Among the entries below, copy every line that carries the word "keep".

▶ DATA FOR THIS TASK:
──────────────────────────────
(** C7. What is hidden by default is quiet: no flag but the five tolerated
    ones; a file no package owns only where it is empty, judged by the library
    it names, or vouched for; and a target that did not verify only where the
    file is empty, a repository is vouched for, or a plug-in's library is
    missing. In particular nothing packaged and modified, world-writable,
    hidden, or of the wrong owner is ever hidden. *)
Theorem suppressed_is_quiet (e : entry) :
  suppressed e = true ->
  (forall f, f ∈ e_flags e -> f ∈ tolerated) /\
  (e_provenance e = Provenance.Unpackaged \/ e_provenance e = Provenance.Unknown ->
    has_note e key.EMPTY_FILE = true \/ e_kind e = Kind.NssModule \/
    (e_kind e = Kind.Plugin /\ has_note e key.REGISTRY_GENERATED = true) \/
    ((e_kind e = Kind.PkgSource \/ e_kind e = Kind.Inittab) /\ has_note e key.VOUCHED = true)) /\
  (forall v, Entry.target_verdict e = Some v -> TargetVerdict.is_verified v = false ->
    has_note e key.EMPTY_FILE = true \/
    (e_kind e = Kind.PkgSource /\ has_note e key.VOUCHED = true) \/
    (e_kind e = Kind.Plugin /\ Entry.has_flag e Flag.TargetMissing = true)).
Proof.
  intros H. apply suppressed_cases in H.
  assert (W : forall allowed, allowed ⊆ tolerated -> flags_within allowed e = true ->
    forall f, f ∈ e_flags e -> f ∈ tolerated).
  { intros allowed Hs Ha f Hf. eapply Hs, flags_within_spec; [exact Ha|exact Hf]. }
  assert (C : forall v, Entry.target_verdict e = Some v -> TargetVerdict.is_verified v = false ->
    target_verified e -> False).
  { intros v Hv Hf Ht. apply Ht in Hv. congruence. }
  assert (P : e_provenance e = Provenance.Unpackaged \/ e_provenance e = Provenance.Unknown ->
    Provenance.is_verified (e_provenance e) = true -> False) by (by intros [-> | ->]).
  split; [|split].
  - destruct H as [(_ & Hf)|[(_ & _ & Hf)|[(_ & _ & _ & Hf)|[(_ & _ & Hf)|[(_ & _ & _ & Hf)|(Hf & _)]]]]].
    6: intros f Hin; apply Hf in Hin as [-> | ->]; unfold tolerated; set_solver.
    all: eapply W; [|exact Hf]; unfold tolerated; set_solver.
  - naive_solver.
  - naive_solver.
Qed.

Definition suppressed_sample : entry :=
  Entry.set_target_verdict
    (mk_entry #"0f" Kind.SystemdUnit (Some #"systemd") #"/usr/lib/systemd/system/ssh.service" #"ssh.service"
       None (Some #"/usr/sbin/sshd") None Enablement.Enabled Trigger.Boot None 0 420 None
       (Provenance.Packaged #"openssh-server" #"1" Integrity.Intact) [Flag.DegradedEnablement] ∅)
    (TargetVerdict.Packaged #"openssh-server" Integrity.Intact).

Lemma suppressed_is_quiet_witness :
  suppressed suppressed_sample = true /\
  (forall f, f ∈ e_flags suppressed_sample -> f ∈ tolerated).
Proof.
  split; [vm_compute; reflexivity|]. apply (suppressed_is_quiet suppressed_sample). vm_compute. reflexivity.
Defined.

(** What Unicode calls the characters that instruct rather than show: the
    control codes; the marks, embeddings, overrides and isolates of the
    bidirectional algorithm; line and paragraph separators; and those of no
    width, which make two names look one. *)
Definition harmful (c : char) : Prop :=
  ((c < 0x20 \/ 0x7F <= c <= 0x9F)
  \/ c = 0x061C \/ c = 0x200E \/ c = 0x200F \/ 0x202A <= c <= 0x202E \/ 0x2066 <= c <= 0x2069
  \/ c = 0x2028 \/ c = 0x2029
  \/ 0x200B <= c <= 0x200D \/ 0x2060 <= c <= 0x2064 \/ c = 0xFEFF)%N.
Definition tab : char := 9%N.

Lemma char_in_spec lo hi c : char_in lo hi c = true <-> (lo <= c <= hi)%N.
Proof. unfold char_in. rewrite andb_true_iff, !N.leb_le. done. Qed.

Lemma unsafe_harmful c kt : unsafe_char c kt = true <-> harmful c /\ ~ (c = tab /\ kt = true).
Proof.
  unfold unsafe_char, is_control, harmful, tab. case_bool_decide as Hc.
  - destruct kt; cbn; split; try done; [tauto|]. intros _. split; [lia|]. by intros [_ [=]].
  - rewrite !orb_true_iff, !char_in_spec, !bool_decide_eq_true, N.ltb_lt. split; [|lia]. intros H. split; [lia|tauto].
Qed.



(** No entry's text can add, split or erase a line of the table: after the
    banners it is one heading, one line for each entry shown, a blank line and
    the counts, and what is shown and what is hidden are all that the filters
    keep. *)
Theorem table_lines (s : scan) (f : filters) (opts : table_opts) :
  Forall printable (s_entries s) ->
  let kept := List.filter (keep f) (s_entries s) in
  let shown := length (List.filter (fun e => negb (is_hidden opts e)) kept) in
  let hidden := length (List.filter (is_hidden opts) kept) in
  shown + hidden = length kept /\
  newlines (table s f opts) = newlines (banners s) + (1 + shown + 2 + (if 0 <? hidden then 1 else 0)).
Proof.
  intros Hp kept shown hidden.
  assert (Hk : Forall printable kept).
  { unfold kept. rewrite Forall_forall in *. intros e He. apply Hp.
    apply list_elem_of_In, filter_In in He as [He _]. by apply list_elem_of_In. }
  split.
  { unfold shown, hidden. clear. induction kept as [|e es IH]; [done|]. cbn [List.filter].
    destruct (is_hidden opts e); cbn [negb length]; lia. }
  unfold table. cbv zeta. fold kept. rewrite !newlines_app, !dec_newlines.
  rewrite rows_newlines.
  2:{ rewrite Forall_forall in *. intros e He. apply Hk.
      apply list_elem_of_In, filter_In in He as [He _]. by apply list_elem_of_In. }
  fold shown hidden.
  destruct (safe_table_line (columns_of (List.filter (fun e => negb (is_hidden opts e)) kept) (o_width opts))
    #"ID" #"KIND" #"ENABLED" #"NAME" #"FLAGS" #"COMMAND") as (l & -> & Hl); try by apply safe_plain.
  rewrite newlines_app, (safe_newlines l) by done.
  assert (L1 : newlines newline = 1) by done.
  assert (L2 : newlines #" entries shown, " = 0) by done.
  assert (L3 : newlines #" collectors ran." = 0) by done.
  assert (L4 : newlines #" entries hidden (packaged, intact) " = 0) by done.
  assert (L5 : newlines [xe2; x80; x94] = 0) by done.
  assert (L6 : newlines #" use --all" = 0) by done.
  assert (L7 : newlines [] = 0) by done.
  unfold when. destruct (0 <? hidden); rewrite ?newlines_app, ?dec_newlines, ?L1, ?L2, ?L3, ?L4, ?L5, ?L6, ?L7; lia.
Qed.

Definition table_sample : scan :=
  mk_scan (mk_header #"0.3.4" SCHEMA_VERSION 0 #"h" [] [] [] [] #"/" true false true inferred [] [] None)
    [suppressed_sample; set_flags (set_name suppressed_sample (#"evil" ++ [x0a; x1b])) [Flag.HiddenPath]].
──────────────────────────────
▶ WRITTEN ANSWER:
    keep. *)
  let kept := List.filter (keep f) (s_entries s) in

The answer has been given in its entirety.